§ Data for this task
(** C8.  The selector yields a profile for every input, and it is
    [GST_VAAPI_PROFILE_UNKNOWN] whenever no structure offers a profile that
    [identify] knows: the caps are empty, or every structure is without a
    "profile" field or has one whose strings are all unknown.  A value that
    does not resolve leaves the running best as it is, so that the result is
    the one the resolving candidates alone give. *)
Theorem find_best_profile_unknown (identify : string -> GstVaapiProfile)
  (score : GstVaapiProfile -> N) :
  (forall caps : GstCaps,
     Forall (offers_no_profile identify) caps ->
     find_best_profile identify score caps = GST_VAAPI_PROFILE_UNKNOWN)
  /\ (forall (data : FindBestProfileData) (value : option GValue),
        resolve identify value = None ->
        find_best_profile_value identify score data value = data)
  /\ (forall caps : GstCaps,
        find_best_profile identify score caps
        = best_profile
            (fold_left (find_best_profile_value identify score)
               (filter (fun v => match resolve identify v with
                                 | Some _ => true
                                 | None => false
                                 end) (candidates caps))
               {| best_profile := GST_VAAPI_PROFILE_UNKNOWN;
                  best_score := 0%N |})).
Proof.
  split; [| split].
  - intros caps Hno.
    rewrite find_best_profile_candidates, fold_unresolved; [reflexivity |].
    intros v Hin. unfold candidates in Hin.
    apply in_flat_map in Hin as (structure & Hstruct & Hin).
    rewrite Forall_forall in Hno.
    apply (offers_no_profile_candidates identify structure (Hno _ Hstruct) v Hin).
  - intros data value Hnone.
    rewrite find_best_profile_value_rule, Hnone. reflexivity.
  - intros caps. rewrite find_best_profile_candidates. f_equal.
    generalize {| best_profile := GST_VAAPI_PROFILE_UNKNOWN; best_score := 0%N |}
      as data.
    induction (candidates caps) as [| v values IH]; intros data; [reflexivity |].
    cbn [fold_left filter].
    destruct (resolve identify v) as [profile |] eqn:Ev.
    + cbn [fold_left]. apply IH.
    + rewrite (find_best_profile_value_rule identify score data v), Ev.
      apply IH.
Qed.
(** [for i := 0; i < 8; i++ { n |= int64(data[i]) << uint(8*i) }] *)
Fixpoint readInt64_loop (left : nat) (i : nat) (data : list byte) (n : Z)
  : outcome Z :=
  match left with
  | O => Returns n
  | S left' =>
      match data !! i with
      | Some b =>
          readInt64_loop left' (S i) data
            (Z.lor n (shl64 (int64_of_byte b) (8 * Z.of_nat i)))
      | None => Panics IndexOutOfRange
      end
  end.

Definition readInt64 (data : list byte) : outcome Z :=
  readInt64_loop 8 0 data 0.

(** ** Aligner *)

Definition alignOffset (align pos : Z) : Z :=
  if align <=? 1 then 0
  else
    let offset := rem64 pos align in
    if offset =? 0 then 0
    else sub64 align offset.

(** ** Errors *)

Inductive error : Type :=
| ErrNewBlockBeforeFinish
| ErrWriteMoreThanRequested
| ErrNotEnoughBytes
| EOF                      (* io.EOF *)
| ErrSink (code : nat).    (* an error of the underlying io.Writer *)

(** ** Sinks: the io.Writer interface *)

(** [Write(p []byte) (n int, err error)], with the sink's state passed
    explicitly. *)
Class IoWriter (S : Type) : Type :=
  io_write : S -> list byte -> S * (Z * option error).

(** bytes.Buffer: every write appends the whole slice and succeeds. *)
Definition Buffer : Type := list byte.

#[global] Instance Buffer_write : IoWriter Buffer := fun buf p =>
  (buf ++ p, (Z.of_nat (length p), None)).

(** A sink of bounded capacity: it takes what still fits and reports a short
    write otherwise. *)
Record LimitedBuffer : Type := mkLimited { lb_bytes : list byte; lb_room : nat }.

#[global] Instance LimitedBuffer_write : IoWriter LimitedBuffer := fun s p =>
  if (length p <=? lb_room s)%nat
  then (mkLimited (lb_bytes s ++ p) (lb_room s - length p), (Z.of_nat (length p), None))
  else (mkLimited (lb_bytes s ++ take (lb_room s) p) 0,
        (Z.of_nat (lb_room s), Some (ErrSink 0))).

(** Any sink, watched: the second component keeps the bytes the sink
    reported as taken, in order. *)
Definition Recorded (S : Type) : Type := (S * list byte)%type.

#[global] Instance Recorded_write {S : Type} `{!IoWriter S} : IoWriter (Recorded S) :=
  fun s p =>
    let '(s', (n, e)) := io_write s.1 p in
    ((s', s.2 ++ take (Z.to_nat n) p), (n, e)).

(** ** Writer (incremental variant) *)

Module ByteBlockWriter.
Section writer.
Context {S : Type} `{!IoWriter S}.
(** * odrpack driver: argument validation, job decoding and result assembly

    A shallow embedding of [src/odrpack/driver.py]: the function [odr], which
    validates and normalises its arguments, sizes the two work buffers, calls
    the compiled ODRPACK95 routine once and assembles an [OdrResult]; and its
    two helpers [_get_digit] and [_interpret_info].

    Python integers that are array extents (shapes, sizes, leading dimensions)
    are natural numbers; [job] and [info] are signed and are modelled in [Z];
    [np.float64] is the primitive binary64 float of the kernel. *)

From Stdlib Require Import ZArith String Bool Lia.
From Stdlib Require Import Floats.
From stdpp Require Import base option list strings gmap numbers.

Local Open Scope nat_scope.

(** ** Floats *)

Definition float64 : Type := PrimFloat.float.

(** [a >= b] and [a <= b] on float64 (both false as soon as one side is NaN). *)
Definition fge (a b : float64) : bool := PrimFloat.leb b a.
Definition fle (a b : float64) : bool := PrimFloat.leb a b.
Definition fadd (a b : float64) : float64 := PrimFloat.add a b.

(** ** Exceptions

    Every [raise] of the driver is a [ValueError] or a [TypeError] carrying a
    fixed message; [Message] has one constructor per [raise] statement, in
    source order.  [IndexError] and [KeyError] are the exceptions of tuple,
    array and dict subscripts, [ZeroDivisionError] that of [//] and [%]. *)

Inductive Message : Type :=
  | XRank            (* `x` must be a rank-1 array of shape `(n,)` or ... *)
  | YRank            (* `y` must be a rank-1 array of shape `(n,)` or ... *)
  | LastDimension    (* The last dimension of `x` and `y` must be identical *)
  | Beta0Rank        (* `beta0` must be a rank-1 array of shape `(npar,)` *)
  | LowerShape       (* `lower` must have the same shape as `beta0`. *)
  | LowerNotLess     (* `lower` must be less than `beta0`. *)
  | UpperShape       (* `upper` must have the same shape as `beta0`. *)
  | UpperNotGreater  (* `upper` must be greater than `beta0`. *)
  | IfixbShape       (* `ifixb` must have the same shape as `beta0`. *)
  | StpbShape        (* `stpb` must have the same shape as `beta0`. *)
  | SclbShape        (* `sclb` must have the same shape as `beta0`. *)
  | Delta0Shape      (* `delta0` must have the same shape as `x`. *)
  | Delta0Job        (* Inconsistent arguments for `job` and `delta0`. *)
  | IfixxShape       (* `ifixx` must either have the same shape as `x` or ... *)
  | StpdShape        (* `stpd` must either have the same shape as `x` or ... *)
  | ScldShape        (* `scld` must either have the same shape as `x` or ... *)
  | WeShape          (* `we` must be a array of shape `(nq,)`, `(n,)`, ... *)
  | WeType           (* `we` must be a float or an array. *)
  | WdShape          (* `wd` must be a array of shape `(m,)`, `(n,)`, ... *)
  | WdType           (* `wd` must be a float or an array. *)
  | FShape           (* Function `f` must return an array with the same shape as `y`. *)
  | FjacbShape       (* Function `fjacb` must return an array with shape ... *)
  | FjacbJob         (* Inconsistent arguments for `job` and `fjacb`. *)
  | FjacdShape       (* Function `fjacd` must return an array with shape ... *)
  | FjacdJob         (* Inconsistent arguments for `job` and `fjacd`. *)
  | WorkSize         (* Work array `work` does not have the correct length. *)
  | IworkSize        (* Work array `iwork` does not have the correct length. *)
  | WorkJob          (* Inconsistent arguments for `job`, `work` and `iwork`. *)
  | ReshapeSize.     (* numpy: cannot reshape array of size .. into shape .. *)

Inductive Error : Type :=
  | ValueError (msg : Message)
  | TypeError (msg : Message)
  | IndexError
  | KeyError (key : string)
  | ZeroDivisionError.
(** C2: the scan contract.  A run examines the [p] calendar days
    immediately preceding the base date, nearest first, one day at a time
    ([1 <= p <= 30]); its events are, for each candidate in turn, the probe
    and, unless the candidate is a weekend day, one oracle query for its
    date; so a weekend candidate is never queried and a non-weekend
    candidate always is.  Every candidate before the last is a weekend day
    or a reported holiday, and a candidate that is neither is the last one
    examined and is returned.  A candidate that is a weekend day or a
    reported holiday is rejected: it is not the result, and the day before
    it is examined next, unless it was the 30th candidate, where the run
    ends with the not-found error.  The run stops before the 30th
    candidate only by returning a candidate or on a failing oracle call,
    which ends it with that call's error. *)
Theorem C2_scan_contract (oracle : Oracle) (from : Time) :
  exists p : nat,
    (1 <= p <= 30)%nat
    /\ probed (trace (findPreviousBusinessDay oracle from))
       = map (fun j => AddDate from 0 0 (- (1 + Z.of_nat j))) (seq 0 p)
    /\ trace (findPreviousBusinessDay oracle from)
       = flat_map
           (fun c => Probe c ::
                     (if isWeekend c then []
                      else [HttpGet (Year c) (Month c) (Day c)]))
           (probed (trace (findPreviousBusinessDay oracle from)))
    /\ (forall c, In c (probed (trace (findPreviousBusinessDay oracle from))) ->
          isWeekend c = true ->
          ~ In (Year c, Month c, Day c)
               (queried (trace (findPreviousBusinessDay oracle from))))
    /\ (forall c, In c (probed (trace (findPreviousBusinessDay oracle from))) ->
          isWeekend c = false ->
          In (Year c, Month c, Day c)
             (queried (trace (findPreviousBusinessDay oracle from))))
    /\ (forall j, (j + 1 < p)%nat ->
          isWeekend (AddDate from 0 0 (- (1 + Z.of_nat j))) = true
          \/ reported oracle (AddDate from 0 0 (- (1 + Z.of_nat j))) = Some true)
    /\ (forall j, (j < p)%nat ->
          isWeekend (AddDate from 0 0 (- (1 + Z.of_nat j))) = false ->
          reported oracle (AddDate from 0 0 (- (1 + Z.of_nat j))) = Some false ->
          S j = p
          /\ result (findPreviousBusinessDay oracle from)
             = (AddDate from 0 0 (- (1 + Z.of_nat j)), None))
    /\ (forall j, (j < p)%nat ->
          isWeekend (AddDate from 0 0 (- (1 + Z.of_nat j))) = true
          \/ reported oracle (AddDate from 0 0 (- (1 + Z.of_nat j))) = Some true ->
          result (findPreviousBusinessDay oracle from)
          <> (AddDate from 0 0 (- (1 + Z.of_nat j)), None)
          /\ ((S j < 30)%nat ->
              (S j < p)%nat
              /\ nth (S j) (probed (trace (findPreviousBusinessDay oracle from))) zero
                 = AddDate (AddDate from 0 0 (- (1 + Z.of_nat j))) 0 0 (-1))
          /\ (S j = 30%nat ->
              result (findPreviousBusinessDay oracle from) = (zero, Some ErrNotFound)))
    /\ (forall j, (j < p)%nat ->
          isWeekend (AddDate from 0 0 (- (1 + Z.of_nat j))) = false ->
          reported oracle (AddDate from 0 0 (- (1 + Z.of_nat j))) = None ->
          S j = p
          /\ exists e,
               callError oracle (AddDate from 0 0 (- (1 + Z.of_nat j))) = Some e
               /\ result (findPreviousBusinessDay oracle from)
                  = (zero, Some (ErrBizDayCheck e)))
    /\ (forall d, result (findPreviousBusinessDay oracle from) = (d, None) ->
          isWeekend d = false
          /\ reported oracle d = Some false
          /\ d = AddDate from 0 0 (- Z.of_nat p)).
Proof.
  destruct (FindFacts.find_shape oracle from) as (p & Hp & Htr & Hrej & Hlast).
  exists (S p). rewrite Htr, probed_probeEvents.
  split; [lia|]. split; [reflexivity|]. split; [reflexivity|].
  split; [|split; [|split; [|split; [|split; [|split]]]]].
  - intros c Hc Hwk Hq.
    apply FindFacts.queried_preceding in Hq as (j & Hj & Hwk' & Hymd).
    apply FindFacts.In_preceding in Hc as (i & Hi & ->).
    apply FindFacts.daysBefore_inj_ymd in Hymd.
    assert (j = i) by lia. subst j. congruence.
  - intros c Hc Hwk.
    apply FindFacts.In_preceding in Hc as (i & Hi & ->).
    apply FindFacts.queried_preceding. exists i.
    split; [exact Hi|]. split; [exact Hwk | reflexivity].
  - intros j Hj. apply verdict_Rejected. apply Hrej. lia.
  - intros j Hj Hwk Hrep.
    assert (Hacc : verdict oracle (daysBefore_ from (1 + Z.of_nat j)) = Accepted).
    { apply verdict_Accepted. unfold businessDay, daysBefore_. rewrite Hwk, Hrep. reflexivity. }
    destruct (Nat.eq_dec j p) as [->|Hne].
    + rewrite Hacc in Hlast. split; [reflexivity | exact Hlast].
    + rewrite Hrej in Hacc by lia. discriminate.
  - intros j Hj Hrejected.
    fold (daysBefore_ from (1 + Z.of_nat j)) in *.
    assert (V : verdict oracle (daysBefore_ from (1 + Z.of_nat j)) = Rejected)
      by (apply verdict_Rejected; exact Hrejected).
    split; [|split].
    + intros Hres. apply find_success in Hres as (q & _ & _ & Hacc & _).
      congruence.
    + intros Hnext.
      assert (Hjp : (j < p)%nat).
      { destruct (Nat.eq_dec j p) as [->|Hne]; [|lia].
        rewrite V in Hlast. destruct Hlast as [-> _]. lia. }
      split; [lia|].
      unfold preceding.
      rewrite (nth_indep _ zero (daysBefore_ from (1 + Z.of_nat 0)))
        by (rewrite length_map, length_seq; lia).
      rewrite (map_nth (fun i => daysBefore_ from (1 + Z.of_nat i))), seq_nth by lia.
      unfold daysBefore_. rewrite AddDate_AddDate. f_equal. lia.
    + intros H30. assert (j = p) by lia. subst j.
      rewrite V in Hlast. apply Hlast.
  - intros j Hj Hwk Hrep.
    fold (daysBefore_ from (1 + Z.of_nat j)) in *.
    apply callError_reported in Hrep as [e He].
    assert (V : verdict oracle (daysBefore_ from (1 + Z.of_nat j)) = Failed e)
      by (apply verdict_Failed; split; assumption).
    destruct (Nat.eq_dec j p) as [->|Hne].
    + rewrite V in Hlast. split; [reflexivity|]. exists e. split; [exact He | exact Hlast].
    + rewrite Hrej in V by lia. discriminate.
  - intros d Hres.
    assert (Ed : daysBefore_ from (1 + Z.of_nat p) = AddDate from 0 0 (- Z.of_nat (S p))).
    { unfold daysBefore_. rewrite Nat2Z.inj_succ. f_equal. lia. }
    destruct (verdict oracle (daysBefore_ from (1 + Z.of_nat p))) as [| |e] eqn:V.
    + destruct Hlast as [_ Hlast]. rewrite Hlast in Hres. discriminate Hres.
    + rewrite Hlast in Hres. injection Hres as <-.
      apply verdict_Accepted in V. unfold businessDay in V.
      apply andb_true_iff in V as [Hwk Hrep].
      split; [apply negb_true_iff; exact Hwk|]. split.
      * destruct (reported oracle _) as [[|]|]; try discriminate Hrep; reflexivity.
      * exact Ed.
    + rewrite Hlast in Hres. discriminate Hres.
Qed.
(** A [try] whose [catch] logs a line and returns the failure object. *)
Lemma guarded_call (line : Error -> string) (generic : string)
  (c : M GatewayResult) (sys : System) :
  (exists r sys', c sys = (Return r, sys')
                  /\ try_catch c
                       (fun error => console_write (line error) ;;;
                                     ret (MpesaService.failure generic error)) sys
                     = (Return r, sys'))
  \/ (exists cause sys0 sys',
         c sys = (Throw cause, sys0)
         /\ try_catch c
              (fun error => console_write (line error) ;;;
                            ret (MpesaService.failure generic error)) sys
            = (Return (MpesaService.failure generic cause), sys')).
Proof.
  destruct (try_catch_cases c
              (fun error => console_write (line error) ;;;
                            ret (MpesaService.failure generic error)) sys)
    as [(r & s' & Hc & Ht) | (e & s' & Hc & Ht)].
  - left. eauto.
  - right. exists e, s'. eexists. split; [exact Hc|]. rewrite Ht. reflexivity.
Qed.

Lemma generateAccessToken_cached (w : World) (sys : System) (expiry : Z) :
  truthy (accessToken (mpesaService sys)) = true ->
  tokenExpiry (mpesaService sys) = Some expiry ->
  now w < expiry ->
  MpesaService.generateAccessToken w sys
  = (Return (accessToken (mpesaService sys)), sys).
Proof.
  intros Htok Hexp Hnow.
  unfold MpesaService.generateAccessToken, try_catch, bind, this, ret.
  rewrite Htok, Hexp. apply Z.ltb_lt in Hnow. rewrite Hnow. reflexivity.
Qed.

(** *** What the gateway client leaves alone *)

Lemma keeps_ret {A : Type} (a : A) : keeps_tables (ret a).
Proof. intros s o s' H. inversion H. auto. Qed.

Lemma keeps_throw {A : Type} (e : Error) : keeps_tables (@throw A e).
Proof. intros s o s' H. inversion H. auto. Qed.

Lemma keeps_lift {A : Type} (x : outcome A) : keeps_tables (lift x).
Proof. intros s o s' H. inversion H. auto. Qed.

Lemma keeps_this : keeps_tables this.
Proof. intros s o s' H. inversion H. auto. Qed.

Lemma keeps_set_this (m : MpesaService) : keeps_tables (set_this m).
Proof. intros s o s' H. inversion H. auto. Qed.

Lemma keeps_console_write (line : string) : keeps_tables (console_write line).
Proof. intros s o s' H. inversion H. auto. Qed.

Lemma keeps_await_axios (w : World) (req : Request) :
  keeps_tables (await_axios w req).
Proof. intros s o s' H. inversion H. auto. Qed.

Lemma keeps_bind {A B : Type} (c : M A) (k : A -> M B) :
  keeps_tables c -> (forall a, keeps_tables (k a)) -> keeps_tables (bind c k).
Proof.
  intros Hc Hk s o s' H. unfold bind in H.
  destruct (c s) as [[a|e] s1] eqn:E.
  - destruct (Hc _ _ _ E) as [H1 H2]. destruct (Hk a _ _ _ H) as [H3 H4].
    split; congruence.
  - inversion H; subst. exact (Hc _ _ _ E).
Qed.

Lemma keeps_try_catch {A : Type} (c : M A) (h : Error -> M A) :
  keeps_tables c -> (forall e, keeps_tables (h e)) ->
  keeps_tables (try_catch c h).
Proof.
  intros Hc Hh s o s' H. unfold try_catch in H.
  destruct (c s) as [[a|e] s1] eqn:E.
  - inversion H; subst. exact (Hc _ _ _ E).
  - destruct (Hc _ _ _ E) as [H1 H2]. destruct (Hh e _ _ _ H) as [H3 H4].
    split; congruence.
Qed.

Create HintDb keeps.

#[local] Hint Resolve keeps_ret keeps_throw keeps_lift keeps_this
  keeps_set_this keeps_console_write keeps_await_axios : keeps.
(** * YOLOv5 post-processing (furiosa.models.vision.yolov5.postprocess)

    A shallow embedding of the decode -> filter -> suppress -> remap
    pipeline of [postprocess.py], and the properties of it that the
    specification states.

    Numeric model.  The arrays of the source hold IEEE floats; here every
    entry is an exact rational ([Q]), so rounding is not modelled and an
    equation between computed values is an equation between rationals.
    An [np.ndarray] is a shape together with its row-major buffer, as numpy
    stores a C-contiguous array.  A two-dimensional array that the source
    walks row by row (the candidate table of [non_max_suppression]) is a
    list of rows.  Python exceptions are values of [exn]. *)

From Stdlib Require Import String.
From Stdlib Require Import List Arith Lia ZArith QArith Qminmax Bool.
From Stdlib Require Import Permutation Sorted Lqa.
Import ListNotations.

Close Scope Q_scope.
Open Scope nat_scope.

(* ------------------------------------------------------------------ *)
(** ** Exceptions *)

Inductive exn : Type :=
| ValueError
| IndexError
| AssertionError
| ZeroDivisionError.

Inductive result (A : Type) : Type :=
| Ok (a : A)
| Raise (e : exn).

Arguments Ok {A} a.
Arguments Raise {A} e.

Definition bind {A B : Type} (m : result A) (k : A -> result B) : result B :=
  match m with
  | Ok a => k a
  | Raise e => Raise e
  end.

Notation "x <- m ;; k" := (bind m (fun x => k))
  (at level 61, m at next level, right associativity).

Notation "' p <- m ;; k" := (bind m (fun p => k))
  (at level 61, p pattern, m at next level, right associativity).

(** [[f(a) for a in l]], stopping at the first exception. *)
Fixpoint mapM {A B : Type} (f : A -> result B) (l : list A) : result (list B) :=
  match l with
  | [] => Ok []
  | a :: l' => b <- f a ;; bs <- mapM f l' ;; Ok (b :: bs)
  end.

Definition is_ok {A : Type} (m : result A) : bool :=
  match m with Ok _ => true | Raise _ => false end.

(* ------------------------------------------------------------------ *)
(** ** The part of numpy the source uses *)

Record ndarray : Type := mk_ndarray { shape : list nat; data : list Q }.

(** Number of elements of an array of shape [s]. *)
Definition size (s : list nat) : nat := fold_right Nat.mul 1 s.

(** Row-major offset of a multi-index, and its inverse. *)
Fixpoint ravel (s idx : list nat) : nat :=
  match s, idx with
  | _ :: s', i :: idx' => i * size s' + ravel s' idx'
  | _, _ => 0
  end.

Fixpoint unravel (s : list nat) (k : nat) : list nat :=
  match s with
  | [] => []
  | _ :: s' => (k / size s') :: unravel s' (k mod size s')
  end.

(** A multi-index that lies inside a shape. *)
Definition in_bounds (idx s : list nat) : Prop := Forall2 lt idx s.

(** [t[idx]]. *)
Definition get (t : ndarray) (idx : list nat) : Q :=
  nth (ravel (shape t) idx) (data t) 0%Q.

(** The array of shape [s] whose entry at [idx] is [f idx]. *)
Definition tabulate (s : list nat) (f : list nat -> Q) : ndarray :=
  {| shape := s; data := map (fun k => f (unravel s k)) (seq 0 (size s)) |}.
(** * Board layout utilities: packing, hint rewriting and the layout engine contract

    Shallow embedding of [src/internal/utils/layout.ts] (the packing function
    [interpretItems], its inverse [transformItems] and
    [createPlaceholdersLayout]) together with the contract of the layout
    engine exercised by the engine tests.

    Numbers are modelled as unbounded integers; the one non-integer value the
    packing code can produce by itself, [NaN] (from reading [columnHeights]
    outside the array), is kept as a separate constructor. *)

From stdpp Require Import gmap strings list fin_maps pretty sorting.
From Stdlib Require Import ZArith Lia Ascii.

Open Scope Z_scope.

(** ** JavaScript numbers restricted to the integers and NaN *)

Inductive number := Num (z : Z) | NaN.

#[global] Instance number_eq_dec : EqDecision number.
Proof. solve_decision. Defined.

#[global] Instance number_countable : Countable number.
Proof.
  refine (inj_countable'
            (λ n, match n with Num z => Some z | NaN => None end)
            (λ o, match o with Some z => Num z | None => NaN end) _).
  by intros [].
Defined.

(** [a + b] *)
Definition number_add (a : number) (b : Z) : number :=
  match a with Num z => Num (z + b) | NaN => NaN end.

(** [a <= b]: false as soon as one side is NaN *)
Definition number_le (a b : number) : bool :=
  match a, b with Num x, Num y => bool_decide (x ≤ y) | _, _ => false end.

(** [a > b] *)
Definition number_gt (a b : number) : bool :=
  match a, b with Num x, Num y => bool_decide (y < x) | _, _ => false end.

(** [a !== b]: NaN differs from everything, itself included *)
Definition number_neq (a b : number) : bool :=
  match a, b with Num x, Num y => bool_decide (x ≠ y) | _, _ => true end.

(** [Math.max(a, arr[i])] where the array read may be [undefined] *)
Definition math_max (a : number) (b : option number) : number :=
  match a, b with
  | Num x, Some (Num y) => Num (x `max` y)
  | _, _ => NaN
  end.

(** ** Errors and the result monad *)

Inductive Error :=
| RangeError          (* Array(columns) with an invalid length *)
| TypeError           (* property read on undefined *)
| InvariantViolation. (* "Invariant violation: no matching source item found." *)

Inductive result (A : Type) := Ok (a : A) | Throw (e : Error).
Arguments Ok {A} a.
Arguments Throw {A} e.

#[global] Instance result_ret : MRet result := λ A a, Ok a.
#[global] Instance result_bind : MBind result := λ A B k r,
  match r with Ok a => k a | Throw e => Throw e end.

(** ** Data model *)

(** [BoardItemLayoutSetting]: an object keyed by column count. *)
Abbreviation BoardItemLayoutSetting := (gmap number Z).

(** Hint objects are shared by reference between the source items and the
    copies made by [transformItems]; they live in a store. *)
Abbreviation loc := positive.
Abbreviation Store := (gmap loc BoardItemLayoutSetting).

§ Work to complete
Copy all lines of the preceding data that hold the word "which".

§ Answer
    A shallow embedding of [src/odrpack/driver.py]: the function [odr], which
    which ends it with that call's error. *)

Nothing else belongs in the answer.